Measurement of the free calcium concentration within a photo-receptor outer segment has been considered an important aim since the proposal by Hagins and Yoshikami 1,2 that the primary event in phototransduction is a release of Ca 2+ inside the cell. More recent evidence 3–6 has cast doubt on the calcium hypothesis, and the observations of Yau and Nakatani 7 and Matthews et al. 6 suggest that the internal Ca 2+ concentration ([Ca 2+ ] i ) may decrease after a flash of light. In the present study we have measured [Ca 2+ ] i directly by using a new method for incorporating the Ca-sensitive photoprotein aequorin into an isolated rod.
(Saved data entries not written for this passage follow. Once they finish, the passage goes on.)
(** Tokens come in by whole intervals; what is left of one stays. *)
Definition refill (rl : limiter) (now : Z) (b : bucket) : bucket :=
  let intervals := Z.quot (now - b_lastFill b) (l_interval rl) in
  if intervals * l_rate rl >? 0 then
    Bucket (Z.min (b_tokens b + intervals * l_rate rl) (l_burst rl)) (b_lastFill b + intervals * l_interval rl)
  else b.

Definition allow (now : Z) (peerID : jsstr) (rl : limiter) : bool * limiter :=
  let b := refill rl now (default (Bucket (l_burst rl) now) (l_buckets rl !! peerID)) in
  if b_tokens b <=? 0 then (false, set_buckets <[peerID := b]> rl)
  else (true, set_buckets <[peerID := Bucket (b_tokens b - 1) (b_lastFill b)]> rl).

Definition remove (peerID : jsstr) (rl : limiter) : limiter := set_buckets (delete peerID) rl.

(** A turn of [pruneLoop]. *)
Definition prune (now : Z) (rl : limiter) : limiter :=
  let staleThreshold := Z.max (l_interval rl * l_burst rl) (60 * second) in
  set_buckets (filter (λ x : jsstr * bucket, now - b_lastFill x.2 <= staleThreshold)) rl.

(** ** The state the goroutines share *)

(** A connection: [p_queue] is [sendCh], [p_writing] what the pump has taken
    from it, [p_pumping] that the pump has not returned, [p_open] that nobody
    closed the socket. *)
Record peer := Peer {
  p_queue : list jsstr;
  p_closed : bool;
  p_writing : option jsstr;
  p_pumping : bool;
  p_open : bool;
  p_dropped : Z;
  p_written : list jsstr
}.

Definition newPeer : peer := Peer [] false None true true 0 [].

Record relay := Relay { ri_open : bool; ri_sent : list jsstr }.

Record server := Server {
  s_store : store;
  s_conns : gset jsstr;
  s_peerRooms : gmap jsstr (gset jsstr);
  s_peers : gmap jsstr peer;
  s_rl : limiter;
  s_typingRL : limiter;
  s_signalRL : limiter;
  s_relays : list relay;
  s_now : Z;
  s_heard : list (jsstr * jsstr)      (** every message, with the connection it came in on, none for a relay *)
}.

Definition NewServer (relays : nat) (now : Z) : server :=
  Server NewStore ∅ ∅ ∅ (newRateLimiter 10 second 20) (newRateLimiter 1 (2 * second) 3) (newRateLimiter 50 second 100)
         (replicate relays (Relay false [])) now [].

Definition on_store (f : store → store) (s : server) : server :=
  Server (f (s_store s)) (s_conns s) (s_peerRooms s) (s_peers s) (s_rl s) (s_typingRL s) (s_signalRL s) (s_relays s)
         (s_now s) (s_heard s).
Definition on_conns (f : gset jsstr → gset jsstr) (g : gmap jsstr (gset jsstr) → gmap jsstr (gset jsstr)) (s : server) : server :=
  Server (s_store s) (f (s_conns s)) (g (s_peerRooms s)) (s_peers s) (s_rl s) (s_typingRL s) (s_signalRL s) (s_relays s)
         (s_now s) (s_heard s).
Definition on_peers (f : gmap jsstr peer → gmap jsstr peer) (s : server) : server :=
  Server (s_store s) (s_conns s) (s_peerRooms s) (f (s_peers s)) (s_rl s) (s_typingRL s) (s_signalRL s) (s_relays s)
         (s_now s) (s_heard s).
Definition on_limiters (rl typing signal : limiter → limiter) (s : server) : server :=
  Server (s_store s) (s_conns s) (s_peerRooms s) (s_peers s) (rl (s_rl s)) (typing (s_typingRL s)) (signal (s_signalRL s))
         (s_relays s) (s_now s) (s_heard s).
Definition on_relays (f : list relay → list relay) (s : server) : server :=
  Server (s_store s) (s_conns s) (s_peerRooms s) (s_peers s) (s_rl s) (s_typingRL s) (s_signalRL s) (f (s_relays s))
         (s_now s) (s_heard s).
Definition pass_time (d : Z) (s : server) : server :=
  Server (s_store s) (s_conns s) (s_peerRooms s) (s_peers s) (s_rl s) (s_typingRL s) (s_signalRL s) (s_relays s)
         (s_now s + d) (s_heard s).
Definition hear (peerID msg : jsstr) (s : server) : server :=
  Server (s_store s) (s_conns s) (s_peerRooms s) (s_peers s) (s_rl s) (s_typingRL s) (s_signalRL s) (s_relays s)
         (s_now s) (s_heard s ++ [(peerID, msg)]).

(** [time.Now().UnixMilli()]. *)
Definition millis (s : server) : Z := s_now s / 1000000.

(** The channel takes a message when it has room for it. *)
Definition push (data : jsstr) (p : peer) : peer :=
  if Nat.ltb (length (p_queue p)) peerSendBufSize
  then Peer (p_queue p ++ [data]) (p_closed p) (p_writing p) (p_pumping p) (p_open p) (p_dropped p) (p_written p)
  else Peer (p_queue p) (p_closed p) (p_writing p) (p_pumping p) (p_open p) (p_dropped p + 1) (p_written p).

Definition close_queue (p : peer) : peer :=
  Peer (p_queue p) true (p_writing p) (p_pumping p) (p_open p) (p_dropped p) (p_written p).
Definition close_conn (p : peer) : peer :=
  Peer (p_queue p) (p_closed p) (p_writing p) (p_pumping p) false (p_dropped p) (p_written p).

Definition rooms_of (peerID : jsstr) (s : server) : gset jsstr := default ∅ (s_peerRooms s !! peerID).

Definition in_room (peerID room : jsstr) (s : server) : bool := bool_decide (room ∈ rooms_of peerID s).

(** ** Goroutines *)

Inductive prog :=
  | Done
  | Panic
  | Do (section : server → option (server * prog)).

Definition act (f : server → server) (k : prog) : prog := Do (λ s, Some (f s, k)).
Definition look {A} (f : server → A) (k : A → prog) : prog := Do (λ s, Some (s, k (f s))).

Definition enqueue (peerID data : jsstr) (k : prog) : prog :=
  Do (λ s, p ← s_peers s !! peerID;
           Some (if p_closed p then (s, Panic) else (on_peers <[peerID := push data p]> s, k))).

(** [close(p.sendCh); <-p.done]. *)
Definition closeSend (peerID : jsstr) (k : prog) : prog :=
  Do (λ s, p ← s_peers s !! peerID;
           Some (if p_closed p then (s, Panic)
                 else (on_peers <[peerID := close_queue p]> s,
                       Do (λ s, p ← s_peers s !! peerID; if p_pumping p then None else Some (s, k))))).

Definition close_socket (peerID : jsstr) (k : prog) : prog := act (on_peers (alter close_conn peerID)) k.

Section Gateway.
(** [hmac.New(sha256.New, key)] and [Sum], what [p{L}] and [p{N}] match, and
    the server's key. *)
Context (hmac_sha256 : bytes → bytes → bytes) (letter_or_number : Z → bool) (serverKey : bytes).

(** ** Signatures: pkgs/go/crypto/crypto.go *)

Definition PutUint32 (n : Z) : bytes := [(n / 2 ^ 24) mod 256; (n / 2 ^ 16) mod 256; (n / 2 ^ 8) mod 256; n mod 256].

(** What is written to the MAC: each field after its length, which is cut to
    32 bits. *)
Definition mac_input (fields : list jsstr) : bytes :=
  fields ≫= λ f, let b := TextEncoder_encode f in PutUint32 (Z.of_nat (length b) mod 2 ^ 32) ++ b.

Definition SignHMAC (key : bytes) (fields : list jsstr) : bytes := hmac_sha256 key (mac_input fields).

Definition signed_fields (e : envelope) : list jsstr :=
  [e_ID e; e_Type e; e_Room e; e_Payload e; dec_int (e_Timestamp e)].

Definition signEnvelope (e : envelope) : envelope :=
  Envelope (e_ID e) (e_MsgID e) (e_Type e) (e_Room e) (e_Payload e) (e_Timestamp e)
           (hex (SignHMAC serverKey (signed_fields e))) (e_To e).

(** ** Sending *)

Definition error_envelope (msg : jsstr) (t : Z) : envelope := Envelope [] [] (lit "error") [] msg t [] [].

Definition sendError (peerID msg : jsstr) (k : prog) : prog :=
  look millis (λ t, enqueue peerID (marshal (error_envelope msg t)) k).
We report that the light response is accompanied by a decrease in [Ca 2+ ] i , caused by the closure of light-sensitive channels which are the main route for Ca 2+ entry into the outer segment. Of the Ca 2+ entering through light-sensitive channels, about 95% is sequestered by a rapid and reversible buffering mechanism. Calcium is removed from the cell by an electrogenic pump 3 in which 3 Na + ions are exchanged for each Ca 2+ ; the pump is highly active and the free Ca 2+ in the cell declines with a time constant of ∼0.5 s after a flash of light.